La duettiste franco-allemand éprouvée par les crises politiques
La France et l'Allemagne, qui constituent le "double moteur" de l'intégration européenne, ont récemment été confrontées à d'importants dilemmes politiques, dont la chute des taux d'approbation des partis au pouvoir, la dissolution de leurs parlements nationaux, des effondrements de coalitions et des remaniements ministériels.
Ces troubles domestiques surviennent dans un contexte de pressions internes et externes, suscitant des inquiétudes quant à la stabilité et à l'élaboration des politiques dans les deux pays.
UNE FRANCE DIVISEE
Le président français Emmanuel Macron a nommé vendredi François Bayrou au poste de Premier ministre, le quatrième à être nommé cette année, après qu'un vote de censure a évincé la semaine dernière son prédécesseur, Michel Barnier.
M. Bayrou est désormais chargé de former un gouvernement et de faire adopter le projet de budget pour 2025 par l'Assemblée nationale.
L'impasse politique française a commencé avec les élections européennes de cet été, lors desquelles le parti Renaissance de M. Macron a connu une lourde défaite et le Rassemblement national d'extrême droite une victoire. Ce revers a déclenché une crise de confiance qui a conduit M. Macron à dissoudre l'Assemblée nationale et à convoquer des élections législatives.
La coalition centriste de M. Macron a perdu sa majorité lors des élections législatives, ce qui a donné lieu à un paysage politique fragmenté, divisé entre la gauche, les alliances centristes et les partis d'extrême droite.
Pendant ce temps, la France se débat avec un énorme déficit budgétaire qui s'élève à 6,1% de son PIB, que M. Bayrou a qualifié d'"Himalaya".
Un parlement fragmenté minera inévitablement la capacité de l'administration Macron à élaborer des politiques, ce qui pourrait conduire à une période incertaine de chaos politique.
ELECTIONS ANTICIPEES EN ALLEMAGNE
L'Allemagne, la plus grande économie d'Europe, est également plongée dans une crise politique. La coalition gouvernementale composée du Parti social-démocrate, du Parti libéral-démocrate (FDP) et des Verts, qui a pris ses fonctions fin 2021, s'est effondrée en novembre à la suite de désaccords de longue date sur des questions telles que la politique fiscale.
Le limogeage du chef du FDP, Christian Lindner, du poste de ministre des Finances a laissé au chancelier Olaf Scholz un gouvernement minoritaire.

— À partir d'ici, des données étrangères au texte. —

(* ===== verification/PlanBuilder.v ===== *)
(** * Building a plan

    [src/src/planner/plan_builder.c]: the samples of a batch become regions, the
    chunks they touch (each once, through a hash table) and the uses that connect
    the two. All of it lives in one allocation whose size is computed first; here
    each part is a list with the capacity the code gave it, and a write past that
    capacity is [None]. *)

From stdpp Require Import strings.
From S2P Require Import Prelude Hash Strbuf Selection SelectionGrid Plan.

#[local] Open Scope Z_scope.

(** ** Answers of the array cache *)

Definition array_metadata (q : query_result zarr_metadata) : damacy_status + zarr_metadata :=
  match q_state q with
  | PREFETCH_STATE_PENDING => inl DAMACY_AGAIN
  | PREFETCH_STATE_ERROR =>
      inl (if decide (q_error q = DAMACY_OK) then DAMACY_INVAL else q_error q)
  | PREFETCH_STATE_READY =>
      match q_value q with Some m => inr m | None => inl DAMACY_INVAL end
  end.

(** ** Geometry of a sample *)

Fixpoint geometry_loop (n : nat) (s : planner_sample) (m : zarr_metadata)
    (output : damacy_batch_spec) (limits : damacy_plan_limits) (d size : Z)
    : option (damacy_status + Z) :=
  match n with
  | O => Some (inr size)
  | S n =>
      iv ← aget (dims (ps_aabb s)) d;
      let lo := beg iv in
      let hi := end_ iv in
      chunk ← aget (inner_chunk_shape m) d;
      sh ← aget (shape m) d;
      if (lo <? 0) || (hi <=? lo) || (sh <? u64 hi) || (chunk =? 0) then Some (inl DAMACY_INVAL)
      else
        a ← aget (ps_axes s) d;
        let extent := if count a =? 0 then hi - lo else count a in
        out ← aget (sample_shape output) d;
        if negb (extent =? out) then Some (inl DAMACY_INVAL)
        else if max_chunk_bytes limits / chunk <? size then Some (inl DAMACY_BUDGET)
        else geometry_loop n s m output limits (d + 1) (u64 (size * chunk))
  end.

(** The number of chunks the sample touches and the decoded size of one. *)
Definition sample_geometry (s : planner_sample) (m : zarr_metadata) (output : damacy_batch_spec)
    (limits : damacy_plan_limits) : option (damacy_status + Z * Z) :=
  if negb (aabb_rank (ps_aabb s) =? m_rank m) || negb (m_rank m =? sample_rank output)
  then Some (inl DAMACY_RANK)
  else if negb (cast_path_supported (dtype output) (m_dtype m)) then Some (inl DAMACY_DTYPE)
  else
    r ← geometry_loop (Z.to_nat (m_rank m)) s m output limits 0 (dtype_bpe (m_dtype m));
    match r with
    | inl st => Some (inl st)
    | inr size =>
        g ← selection_grid_init (ps_aabb s) (ps_axes s) (inner_chunk_shape m) None None
              (max_chunks limits);
        let '(st, grid) := (g : damacy_status * selection_grid) in
        if decide (st = DAMACY_OK) then Some (inr (u32 (g_count grid), u32 size))
        else Some (inl st)
    end.

Fixpoint chunk_hash_loop (hash : Z) (coordinate : list Z) : Z :=
  match coordinate with
  | [] => hash
  | c :: coordinate => chunk_hash_loop (hash_combine hash c) coordinate
  end.
Definition chunk_hash (array : Z) (coordinate : list Z) : Z := chunk_hash_loop array coordinate.

(** ** Sizing *)

(** The bytes of the index arrays of one sample, added to [index_bytes]. *)
Fixpoint index_bytes_loop (n : nat) (axes : list query_axis) (max_bytes d index_bytes : Z)
    : option (damacy_status + Z) :=
  match n with
  | O => Some (inr index_bytes)
  | S n =>
      a ← aget axes d;
      let size := u64 (count a * sizeof_query_index) in
      if (max_bytes <? size) || (u64 (max_bytes - size) <? index_bytes) then Some (inl DAMACY_BUDGET)
      else index_bytes_loop n axes max_bytes (d + 1) (u64 (index_bytes + size))
  end.

Record sizes := Sizes { capacity : Z; path_bytes : Z; index_bytes : Z }.

Section build.
Context `{CacheView}.

Definition size_sample (s : planner_sample) (output : damacy_batch_spec)
    (limits : damacy_plan_limits) (z : sizes) : option (damacy_status + sizes) :=
  match ps_uri s with
  | None => Some (inl DAMACY_INVAL)
  | Some u =>
      if max_shards_per_sample limits <? n_shards s then Some (inl DAMACY_INVAL)
      else
        match array_metadata (query_array (h_meta s)) with
        | inl st => Some (inl st)
        | inr m =>
            g ← sample_geometry s m output limits;
            match g with
            | inl st => Some (inl st)
            | inr (cnt, _) =>
                ib ← index_bytes_loop (Z.to_nat (m_rank m)) (ps_axes s) (max_plan_bytes limits) 0
                       (index_bytes z);
                match ib with
                | inl st => Some (inl st)
                | inr ib =>
                    let cap := u64 (capacity z + cnt) in
                    if max_chunks limits <? cap then Some (inl DAMACY_BUDGET)
                    else
                      let length := u64 (strlen u + 1) in
                      let per_path := u64 (length + 3 + m_rank m * 21) in
                      if (max_plan_bytes limits <? per_path)
                         || (max_plan_bytes limits / per_path <? n_shards s)
                      then Some (inl DAMACY_BUDGET)
                      else
                        let addition := u64 (length + per_path * n_shards s) in
                        if (max_plan_bytes limits <? addition)
                           || (u64 (max_plan_bytes limits - addition) <? path_bytes z)
                        then Some (inl DAMACY_BUDGET)
                        else Some (inr (Sizes cap (u64 (path_bytes z + addition)) ib))
                end
            end
        end
  end.

Fixpoint size_loop (samples : list planner_sample) (output : damacy_batch_spec)
    (limits : damacy_plan_limits) (z : sizes) : option (damacy_status + sizes) :=
  match samples with
  | [] => Some (inr z)
  | s :: samples =>
      r ← size_sample s output limits z;
      match r with
      | inl st => Some (inl st)
      | inr z => size_loop samples output limits z
      end
  end.

(** [while (buckets < 2 * capacity) buckets *= 2]. [capacity] is at most
    [max_chunks], 32 bits wide, so 33 doublings are enough. *)
Fixpoint buckets_loop (fuel : nat) (buckets cap : Z) : option Z :=
  if buckets <? u64 (2 * cap) then
    match fuel with
    | O => None
    | S fuel => buckets_loop fuel (u64 (buckets * 2)) cap
    end
  else Some buckets.

(** ** Filling *)

(** [b_paths] and [b_indices] count the bytes and the index entries written so
    far; [b_path] is the scratch string. *)
Record build_state := Build {
  b_arrays : list plan_array; b_regions : list plan_region;
  b_chunks : list plan_chunk; b_uses : list plan_use; b_table : list Z;
  b_paths : Z; b_indices : Z; b_path : strbuf }.

(** The sizes of the parts of the allocation. *)
Record room := Room { r_samples : Z; r_capacity : Z; r_paths : Z; r_indices : Z; r_buckets : Z }.

(** Writing entry [zlen l] of an array with [cap] entries. *)
Definition push {A} (cap : Z) (l : list A) (x : A) : option (list A) :=
  if zlen l <? cap then Some (l ++ [x]) else None.

(** [copy_path]: the string and its terminator go to the path bytes. *)
Definition copy_path (cap used : Z) (p : string) : option Z :=
  if used + (strlen p + 1) <=? cap then Some (used + (strlen p + 1)) else None.
Lemma add_use_spec rm i c st vs :
  dedup (r_buckets rm) vs (b_chunks st) (b_uses st) (b_table st) -> is_pow2 (r_buckets rm) ->
  first_use c = UINT32_MAX -> zlen vs < r_capacity rm -> r_capacity rm <= r_buckets rm ->
  r_capacity rm < 2 ^ 32 - 1 ->
  exists st', add_use rm i c st = Some (inr st') /\ same_rest st st' /\
    dedup (r_buckets rm) (vs ++ [(i, c)]) (b_chunks st') (b_uses st') (b_table st').
Proof.
  intros Hd Hbk Hfu Hvs Hcb Hc32. unfold add_use. set (bk := r_buckets rm) in *.
  pose proof (dd_count _ _ _ _ _ Hd) as [Hcu Hcc]. pose proof (dd_len _ _ _ _ _ Hd) as Hlen.
  set (h := Z.land (chunk_hash (array c) (coordinate c)) (bk - 1)).
  assert (0 <= h < bk) as Hh.
  { subst h. rewrite land_mask by done. apply Z.mod_pos_bound. by apply pow2_pos. }
  set (hit := fun t => negb (t =? 0) && match aget (b_chunks st) (t - 1) with
    Some c' => same_chunk (array c) (coordinate c) c' | None => false end).
  destruct (probing_search bk Hbk (home (bk - 1) (b_chunks st)) hit (b_table st) h (length (b_table st)))
    as (k & t & Hk & Hpr & Ht & Hocc & Hcase); [apply Hd|done|done|lia|by eapply dedup_vacant; [done|lia]| |].
  { intros j t Hj Hit. unfold hit in Hit. apply andb_true_iff in Hit as [Ht0 Hit].
    apply negb_true_iff, Z.eqb_neq in Ht0. unfold home. rewrite decide_False by done.
    destruct (aget (b_chunks st) (t - 1)) as [c'|]; [|done]. simpl.
    apply same_chunk_iff in Hit. unfold key in Hit. injection Hit as -> ->. done. }
  rewrite (probe_until_ext _ (fun t => vacant (home (bk - 1) (b_chunks st)) t || hit t)).
  2: { intros j t' Hj. rewrite (vacant_zero _ _ _ _ _ _ _ Hd Hj). unfold table_stop, hit.
    by destruct (t' =? 0). }
  rewrite Hpr. simpl. rewrite Ht. simpl. rewrite (vacant_zero _ _ _ _ _ _ _ Hd Ht) in Hcase.
  assert (exists x chunks1 table1, (if t =? 0 then
      chunks0 ← push (r_capacity rm) (b_chunks st) c;
      table0 ← aset (b_table st) (walk bk h k) (u32 (zlen (b_chunks st) + 1));
      Some (zlen (b_chunks st), chunks0, table0) else Some (t - 1, b_chunks st, b_table st))
      = Some (x, chunks1, table1) /\ placed bk vs (b_chunks st) chunks1 table1 x c)
    as (x & chunks1 & table1 & -> & Hpl).
  { destruct Hcase as [[Hz Hit]|[Hz Hmiss]]; rewrite Hz.
    - eexists _, _, _. split; [done|]. unfold hit in Hit. rewrite Hz in Hit. simpl in Hit.
      destruct (aget (b_chunks st) (t - 1)) as [c'|] eqn:Hc'; [|done]. apply same_chunk_iff in Hit.
      destruct Hd. split; try done; [lia|by eauto|by eauto].
    - apply Z.eqb_eq in Hz as ->. unfold push. rewrite (proj2 (Z.ltb_lt _ _)) by lia. simpl.
      rewrite u32_id by clia.
      assert (exists table1, aset (b_table st) (walk bk h k) (zlen (b_chunks st) + 1) = Some table1)
        as [table1 Hs] by (eexists; apply aset_range; by eapply aget_Some_range).
      rewrite Hs. simpl. eexists _, _, _. split; [done|].
      eapply (dedup_place bk vs _ (b_uses st) (b_table st) c k table1); try done; [lia| |].
      + intros j t Hj Ht0. specialize (Hmiss j t Hj). unfold hit in Hmiss.
        by rewrite (proj2 (Z.eqb_neq t 0) Ht0) in Hmiss.
      + intros t t' Htk Ht'. specialize (Hocc t t' Htk Ht').
        rewrite (vacant_zero _ _ _ _ _ _ _ Hd Ht') in Hocc. by apply Z.eqb_neq. }
  simpl. rewrite (proj2 (Z.leb_gt _ _)) by lia.
  destruct (pl_x _ _ _ _ _ _ _ Hpl) as (stored & Hst & _). rewrite Hst. simpl.
  unfold push. rewrite (proj2 (Z.ltb_lt _ _)) by lia. simpl.
  assert (exists chunks2, aset chunks1 x (set_first_use stored (zlen (b_uses st))) = Some chunks2)
    as [chunks2 Hs2] by (eexists; apply aset_range; by eapply aget_Some_range).
  rewrite Hs2. simpl. eexists. split; [done|]. split; [done|]. simpl.
  by eapply dedup_extend.
Qed.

En conséquence, le gouvernement devra faire face à un vote de confiance la semaine prochaine au Bundestag, la chambre basse du Parlement allemand. On s'attend à ce que M. Scholz perde ce vote de confiance, ce qui entraînerait la dissolution du parlement et la tenue des élections anticipées pendant 60 jours.
Les principaux partis allemands se sont mis d'accord pour organiser les élections fédérales le 23 février 2025. Un nouveau chancelier sera élu par le parlement nouvellement élu.
DES INCERTITUDES IMMINENTES
Toutes deux aux prises avec des dysfonctionnements administratifs, l'Allemagne et la France sont également à l'origine d'agendas divergents au sein de de l'Union européenne (UE), ce qui a sapé leur rôle de leaders du bloc, a commenté Wu Huiping, directrice adjointe du centre d'études allemandes de l'université de Tongji.
Selon Mme Wu, le ralentissement économique actuel de l'Allemagne pèse lourdement sur la cohésion au niveau de la direction du pays, mais les difficultés économiques sont difficiles à résoudre car elles sont dues à une combinaison de facteurs à court et à long terme.
Les défis à court terme comprennent la hausse des prix de l'énergie après l'éclatement du conflit entre la Russie et l'Ukraine, tandis qu'à long terme, l'économie allemande a été grevée par des coûts de main-d'œuvre et des impôts élevés sur les sociétés. Une bureaucratie trop lourde, un manque d'investissements dans les infrastructures, des dépenses sociales élevées et une aide substantielle à l'Ukraine sont autant de facteurs qui ont accentué les pressions sur les finances publiques du pays, a-t-elle ajouté.
Au cours des mois à venir, les gouvernements des deux pays seront testés sur leur capacité à relever des défis internes tels qu'une récession économique prolongée, ainsi qu'à atténuer les pressions externes telles que la guerre en Ukraine.
Comme l'a fait remarquer le journal espagnol El País, la crise politique dans les deux pays prive l'UE du "double moteur" dont elle a tant besoin et entrave la capacité de l'Union à répondre aux défis mondiaux.
"Il ne peut y avoir d'Europe forte sans une Allemagne et une France fortes", a-t-il souligné.